- **EXERCISE DESCRIPTION**: The line containing "(** The keys" marks the end: restate word for word every line from the first line of the entries below through that one.

- **DATASET CONTENT**:
(** One turn of [for tag_name in unique_tags]. *)
Definition assign_tag (acc : tagging * list json) (tag_name : string)
  : tagging * list json :=
  let (tg, tag_ids) := acc in
  let name := daylio_name tag_name in
  match dict_get key_eqb (KStr name) (tag_name_to_id tg) with
  | None =>
      let i := next_tag_id tg in
      (mkTagging
         (dict_set key_eqb (KInt i)
            (JObj [("id", JInt i); ("name", JStr name)]) (journal_tags tg))
         (dict_set key_eqb (KStr name) (KInt i) (tag_name_to_id tg))
         (i + 1),
       tag_ids ++ [JInt i])
  | Some i => (tg, tag_ids ++ [of_key i])
  end.

(** [{tag['name']: tag_id for tag_id, tag in journal.tags.items()}],
    started from [d]. *)
Fixpoint name_to_id_of (items : list (key * json)) (d : dict key key)
  : result (dict key key) :=
  match items with
  | [] => Ok d
  | (tag_id, tag) :: items' =>
      n <- getitem tag "name" ;;
      match to_key n with
      | None => Raise TypeError
      | Some k => name_to_id_of items' (dict_set key_eqb k tag_id d)
      end
  end.

(** The keys as integers, when all of them are [int] (or [bool]). *)
Fixpoint int_keys (ks : list key) : option (list Z) :=
  match ks with
  | [] => Some []
  | k :: ks' =>
      match key_int k, int_keys ks' with
      | Some z, Some zs => Some (z :: zs)
      | _, _ => None
      end
  end.

(** [max(zs, default=d)] *)
Definition max_default (d : Z) (zs : list Z) : Z :=
  match zs with
  | [] => d
  | z :: zs' => fold_right Z.max z zs'
  end.

(** [max(journal.tags.keys(), default=0) + 1]: with a key that is not a
    number either the comparison inside [max] or the addition raises
    [TypeError]. *)
Definition first_tag_id (ks : list key) : result Z :=
  match int_keys ks with
  | Some zs => Ok (max_default 0 zs + 1)
  | None => Raise TypeError
  end.

(** The state of the loop over the rows. *)
Record importing : Type := mkImporting {
  tagging_of : tagging;
  daylio_entries : list json;
  stdout : list string
}.

Section Importer.
Variable host : Host.

Definition get_tag_ids_from_row (row_data : row_dict) (tg : tagging)
  : tagging * list json :=
  let unique_tags := set_order host (non_unique_tags row_data) in
  fold_left assign_tag unique_tags (tg, []).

- **EXERCISE OUTPUT**:
(** One turn of [for tag_name in unique_tags]. *)
Definition assign_tag (acc : tagging * list json) (tag_name : string)
  : tagging * list json :=
  let (tg, tag_ids) := acc in
  let name := daylio_name tag_name in
  match dict_get key_eqb (KStr name) (tag_name_to_id tg) with
  | None =>
      let i := next_tag_id tg in
      (mkTagging
         (dict_set key_eqb (KInt i)
            (JObj [("id", JInt i); ("name", JStr name)]) (journal_tags tg))
         (dict_set key_eqb (KStr name) (KInt i) (tag_name_to_id tg))
         (i + 1),
       tag_ids ++ [JInt i])
  | Some i => (tg, tag_ids ++ [of_key i])
  end.

(** [{tag['name']: tag_id for tag_id, tag in journal.tags.items()}],
    started from [d]. *)
Fixpoint name_to_id_of (items : list (key * json)) (d : dict key key)
  : result (dict key key) :=
  match items with
  | [] => Ok d
  | (tag_id, tag) :: items' =>
      n <- getitem tag "name" ;;
      match to_key n with
      | None => Raise TypeError
      | Some k => name_to_id_of items' (dict_set key_eqb k tag_id d)
      end
  end.

(** The keys as integers, when all of them are [int] (or [bool]). *)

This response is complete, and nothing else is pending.